First published by SHRM, October 12, 2017. 

A new study highlights how several states are helping students choose what to study depending on the skills local employers say they need.

The report from Georgetown University’s Center on Education and the Workforce (CEW), a nonprofit research and policy institute based in Washington, D.C., outlines ways that data is being translated to help job seekers and employers better understand the connections between the skills available in local talent pools and what students study in college.

“Learners and workers need a modern guidance system with clear and comprehensive consumer information that will help them make good college and career decisions,” said Anthony P. Carnevale, director of the center and the report’s lead author. “Such a system will also help employers frustrated by skills shortages to more precisely identify and hire talented workers, colleges to refresh and strengthen their programs to improve student outcomes, and policymakers to better allocate resources to build strong economies.”

The report features examples of eight states integrating data to:

• Assist schools in developing curricula aligned with the skills and abilities that job seekers will need to succeed with local employers.

• Help workers understand how to take advantage of postsecondary education and training options as they change jobs and navigate their careers.

Applying Data—Quickly

“The challenge is to use local market data that is captured in real time so that students can see the relevance of what they’re doing and employers can see how those skills connect to what they need,” said Mike Knapp, CEO and co-founder of the job placement platform SkillSmart, which connects employers, job seekers and educational partners to help close identified skills gaps. “It is also important for the states to allow school systems to make curriculum modifications based on local market needs, or for the states to be able to aggregate the real-time skills of local industries into a broader statewide curriculum. There are some good tools out there that walk students through their interests and how those align to the workforce but [that] don’t then link to local or regional markets.”

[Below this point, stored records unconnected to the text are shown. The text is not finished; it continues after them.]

(* ===== verification/Smp.v ===== *)
(** * Spinlocks on several harts

    The harts of the machine share the per-CPU structs and the locks; each has
    its own registers.  A step of [smp_step] is one hart running acquire() or
    release() to its end, in any interleaving; [inside] is a ghost record of
    the critical sections each hart is in.  The invariant [exclusive] says that
    a lock is taken exactly when one hart is inside it. *)

From S2P Require Import Prelude State Machine Monad Spinlock.

Record smp := mksmp {
  kern : kernel;                     (* the shared state; [hw] is replaced by a hart's view *)
  regs : nat -> Z;                   (* each hart's sstatus *)
  inside : list (nat * lockid)       (* the critical sections entered and not left *)
}.

(** The kernel as hart [i] sees it. *)
Definition view (i : nat) (m : smp) : kernel :=
  kern m <| hw ::= fun h => h <| tp := i |> <| sstatus := regs m i |> |>.

(** The machine after hart [i] has run to the state [s]. *)
Definition resume (i : nat) (s : kernel) (ins : list (nat * lockid)) (m : smp) : smp :=
  mksmp s (fun j => if decide (j = i) then sstatus (hw s) else regs m j) ins.

Inductive smp_step : smp -> smp -> Prop :=
| step_acquire i lk s m :
    acquire lk [] (view i m) = Ret tt [] s ->
    smp_step m (resume i s ((i, lk) :: inside m) m)
| step_release i lk s l1 l2 m :
    inside m = l1 ++ (i, lk) :: l2 ->
    release lk [] (view i m) = Ret tt [] s ->
    smp_step m (resume i s (l1 ++ l2) m).

(** The locks agree with the ghost record, which lists no lock twice. *)
Definition exclusive (m : smp) : Prop :=
  NoDup (inside m).*2 /\
  (forall i lk, (i, lk) ∈ inside m ->
     exists name, locks (hw (kern m)) !! lk = Some (mkspinlock true name (Some i))) /\
  (forall lk l, locks (hw (kern m)) !! lk = Some l -> lk_locked l = true ->
     exists i, (i, lk) ∈ inside m).

(** ** What a completed acquire() or release() tells about the lock *)

Lemma push_off_locks e s a e' s' :
  push_off e s = Ret a e' s' -> locks (hw s') = locks (hw s) /\ tp (hw s') = tp (hw s).
Proof.
  unfold push_off, intr_get, intr_off, r_sstatus, w_sstatus, mycpu, cpuid, r_tp, cpu_at, cpu_upd.
  mred. cbn. destruct (cpus (hw s) !! tp (hw s)) as [c|]; [|done].
  destruct (c_noff c =? 0); intros [= _ <- <-]; done.
Qed.

Lemma pop_off_locks e s a e' s' :
  pop_off e s = Ret a e' s' -> locks (hw s') = locks (hw s) /\ tp (hw s') = tp (hw s).
Proof.
  unfold pop_off, intr_get, intr_on, r_sstatus, w_sstatus, mycpu, cpuid, r_tp, cpu_at, cpu_upd.
  mred. destruct (negb _); [done|]. cbn. destruct (cpus (hw s) !! tp (hw s)) as [c|]; [|done].
  destruct (c_noff c <? 1); [done|]. cbn.
  destruct (alter _ _ _ !! _) as [c'|]; [|done].
  destruct (_ && _); intros [= _ <- <-]; done.
Qed.

Lemma acquire_locks lk e s e' s' :
  acquire lk e s = Ret tt e' s' ->
  exists l, locks (hw s) !! lk = Some l /\ lk_locked l = false /\
    locks (hw s') = <[lk := mkspinlock true (lk_name l) (Some (tp (hw s)))]> (locks (hw s)).
Proof.
  unfold acquire. unfold bind at 1. destruct (push_off e s) as [[] e1 s1| | | | |] eqn:Hp; try done.
  apply push_off_locks in Hp as [Hl Ht].
  unfold holding, lock_at, lock_upd, mycpu, cpuid, r_tp. mred. rewrite Hl.
  destruct (locks (hw s) !! lk) as [l|] eqn:El; [|done]. cbn.
  destruct (lk_locked l && _); [done|]. rewrite Hl, El. destruct (lk_locked l) eqn:Elk; [done|].
  intros [= _ <-]. exists l. split; [done|]. split; [done|]. cbn. rewrite Hl, alter_alter_eq, Ht.
  apply map_eq. intros k. destruct (decide (k = lk)) as [->|Hne].
  - by rewrite lookup_alter, decide_True, lookup_insert_eq, El by done.
  - by rewrite lookup_alter, decide_False, lookup_insert_ne.
Qed.

Lemma release_locks lk e s e' s' :
  release lk e s = Ret tt e' s' ->
  exists l, locks (hw s) !! lk = Some l /\
    locks (hw s') = <[lk := mkspinlock false (lk_name l) None]> (locks (hw s)).
Proof.
  unfold release. unfold holding, lock_at, lock_upd, mycpu, cpuid, r_tp. mred.
  destruct (locks (hw s) !! lk) as [l|] eqn:El; [|done].
  destruct (negb _); [done|]. intros [Hl _]%pop_off_locks. exists l. split; [done|].
  rewrite Hl. cbn. rewrite alter_alter_eq. apply map_eq. intros k.
  destruct (decide (k = lk)) as [->|Hne].
  - by rewrite lookup_alter, decide_True, lookup_insert_eq, El by done.
  - by rewrite lookup_alter, decide_False, lookup_insert_ne.
Qed.

(** ** The invariant *)

Lemma exclusive_acquire i lk s m :
  exclusive m -> acquire lk [] (view i m) = Ret tt [] s ->
  exclusive (resume i s ((i, lk) :: inside m) m).
Proof.
  intros (Hnd & Hin & Hlk) Ha. apply acquire_locks in Ha as (l & Hl & Hf & Hs). cbn in Hl, Hs.
  assert (Hnew : forall j, (j, lk) ∉ inside m).
  { intros j Hj. destruct (Hin _ _ Hj) as [name Hn]. rewrite Hl in Hn. injection Hn as ->. done. }
  split; [|split]; cbn.
  - constructor; [|done]. intros ([j k] & Hk & Hj)%list_elem_of_fmap. cbn in Hk. subst k.
    by apply (Hnew j).
  - intros j k [[= -> ->]|Hj]%elem_of_cons; rewrite Hs.
    + rewrite lookup_insert_eq. eauto.
    + rewrite lookup_insert_ne; [by apply Hin|]. intros ->. by apply (Hnew j).
  - intros k lk' Hk Ht. rewrite Hs in Hk. destruct (decide (lk = k)) as [->|Hne].
    + exists i. set_solver.
    + rewrite lookup_insert_ne in Hk by done. destruct (Hlk _ _ Hk Ht) as [j Hj]. set_solver.
Qed.

Lemma exclusive_release i lk s l1 l2 m :
  exclusive m -> inside m = l1 ++ (i, lk) :: l2 -> release lk [] (view i m) = Ret tt [] s ->
  exclusive (resume i s (l1 ++ l2) m).
Proof.
  intros (Hnd & Hin & Hlk) Hm Hr. apply release_locks in Hr as (l & Hl & Hs). cbn in Hl, Hs.
  rewrite Hm in Hnd, Hin, Hlk. rewrite fmap_app, fmap_cons in Hnd. cbn in Hnd.
  apply NoDup_app in Hnd as (Hn1 & Hd & Hn2). apply NoDup_cons in Hn2 as [Hnin Hn2].
  assert (Hnot : forall j, (j, lk) ∉ l1 ++ l2).
  { intros j [Hj|Hj]%elem_of_app.
    - apply (Hd lk); [|set_solver]. by apply (list_elem_of_fmap_2' snd _ (j, lk)).
    - apply Hnin. by apply (list_elem_of_fmap_2' snd _ (j, lk)). }
  split; [|split]; cbn.
  - rewrite fmap_app. apply NoDup_app. split; [done|]. split; [|done]. intros k Hk Hk2.
    apply (Hd k Hk). set_solver.
  - intros j k Hj. rewrite Hs. rewrite lookup_insert_ne; [apply Hin; set_solver|].
    intros ->. by apply (Hnot j).
  - intros k lk' Hk Ht. rewrite Hs in Hk. destruct (decide (lk = k)) as [->|Hne].
    + rewrite lookup_insert_eq in Hk. injection Hk as <-. done.
    + rewrite lookup_insert_ne in Hk by done. destruct (Hlk _ _ Hk Ht) as [j Hj]. exists j. set_solver.
Qed.

Lemma exclusive_reachable m m' : exclusive m -> rtc smp_step m m' -> exclusive m'.
Proof.
  intros He. induction 1 as [|m1 m2 m3 Hs _ IH]; [done|]. apply IH.
  destruct Hs; [by apply exclusive_acquire|by eapply exclusive_release].
Qed.

Lemma view_resume i s ins m : tp (hw s) = i -> hw (view i (resume i s ins m)) = hw s.
Proof.
  intros Ht. unfold view, resume. cbn [kern regs]. st. apply hart_eq; st; try done.
  by rewrite decide_True.
Qed.

Lemma view_other i j s ins m :
  j <> i -> hw (view j (resume i s ins m)) = hw s <| tp := j |> <| sstatus := regs m j |>.
Proof. intros Hne. unfold view, resume. cbn [kern regs]. st. by rewrite decide_False. Qed.

(** ** Theorems *)


(** Two harts, one lock after the other: hart 0 enters and leaves the lock of
    the page allocator, then hart 1 enters it. *)
Definition smp0 : smp :=
  mksmp (machine []) (fun i => if (i =? 0)%nat then SSTATUS_SIE else 0) [].

Definition smp1 : smp :=
  resume 0 (view 0 smp0 <| hw ::= lock_h LKmem |>) [(0%nat, LKmem)] smp0.

Definition smp2 : smp := resume 0 (view 0 smp1 <| hw ::= unlock_h LKmem |>) [] smp1.

Definition smp3 : smp :=
  resume 1 (view 1 smp2 <| hw ::= lock_h LKmem |>) [(1%nat, LKmem)] smp2.

Lemma smp0_exclusive : exclusive smp0.
Proof.
  split; [constructor|]. split; [by intros i lk ?%elem_of_nil|].
  intros lk l Hl Ht. exfalso. revert Hl Ht.
  assert (map_Forall (fun _ l => lk_locked l = false) locks0) as Hall.
  { apply map_Forall_to_list. vm_compute. repeat constructor. }
  intros Hl. by rewrite (Hall _ _ Hl).
Qed.

Lemma smp0_ready : settled (hw (view 0 smp0)) /\ free LKmem (hw (view 0 smp0)).
Proof. split; [exists cpu0; repeat split; done|by exists "lock"%string]. Qed.

Lemma smp1_view : hw (view 0 smp1) = lock_h LKmem (hw (view 0 smp0)).
Proof. unfold smp1. rewrite view_resume; st; reflexivity. Qed.

Lemma smp2_view : hw (view 1 smp2) = hw (view 1 smp0).
Proof.
  destruct smp0_ready as [Hs Hf]. unfold smp2. rewrite view_other by done. st.
  rewrite smp1_view, unlock_lock by done. reflexivity.
Qed.

Lemma smp_run : rtc smp_step smp0 smp3.
Proof.
  destruct smp0_ready as [Hs Hf].
  apply (rtc_l _ _ smp1); [exact (step_acquire 0 LKmem _ smp0 (acquire_run _ _ _ Hs Hf))|].
  assert (release LKmem [] (view 0 smp1) = Ret tt [] (view 0 smp1 <| hw ::= unlock_h LKmem |>))
    as Hrel.
  { apply release_run; rewrite smp1_view;
      [by apply settled_lock|by apply noff_lock_pos|by apply held_lock]. }
  apply (rtc_l _ _ smp2); [exact (step_release 0 LKmem _ [] [] smp1 eq_refl Hrel)|].
  assert (settled (hw (view 1 smp2)) /\ free LKmem (hw (view 1 smp2))) as [Hs2 Hf2].
  { rewrite smp2_view. split; [|by exists "lock"%string].
    exists (mkcpu None context0 0 false). repeat split; done. }
  apply (rtc_l _ _ smp3); [|apply rtc_refl].
  exact (step_acquire 1 LKmem _ smp2 (acquire_run _ _ _ Hs2 Hf2)).
Qed.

In Maryland, for example, state officials implemented several new assessments to ensure that high school graduates are “college or career ready” but neglected to connect the test results to the skills employers said they needed, Knapp said. “While the effort is good, it’s still going to take a while for states to go from a theoretical exercise into a practical local activity that shows students how the skills they’re learning in school link directly to jobs in their communities.”

Lessons Learned from the States

The Indiana Chamber of Commerce and Indiana Chamber Foundation created IndianaSkills in 2012 as an online jobs database that allows employers to compare educational requirements by job, view wages paid to similar employees around the state and create job descriptions. Job seekers can use the site to find career opportunities and short-term training programs that best match their skills and interests, are in high demand and offer competitive wages.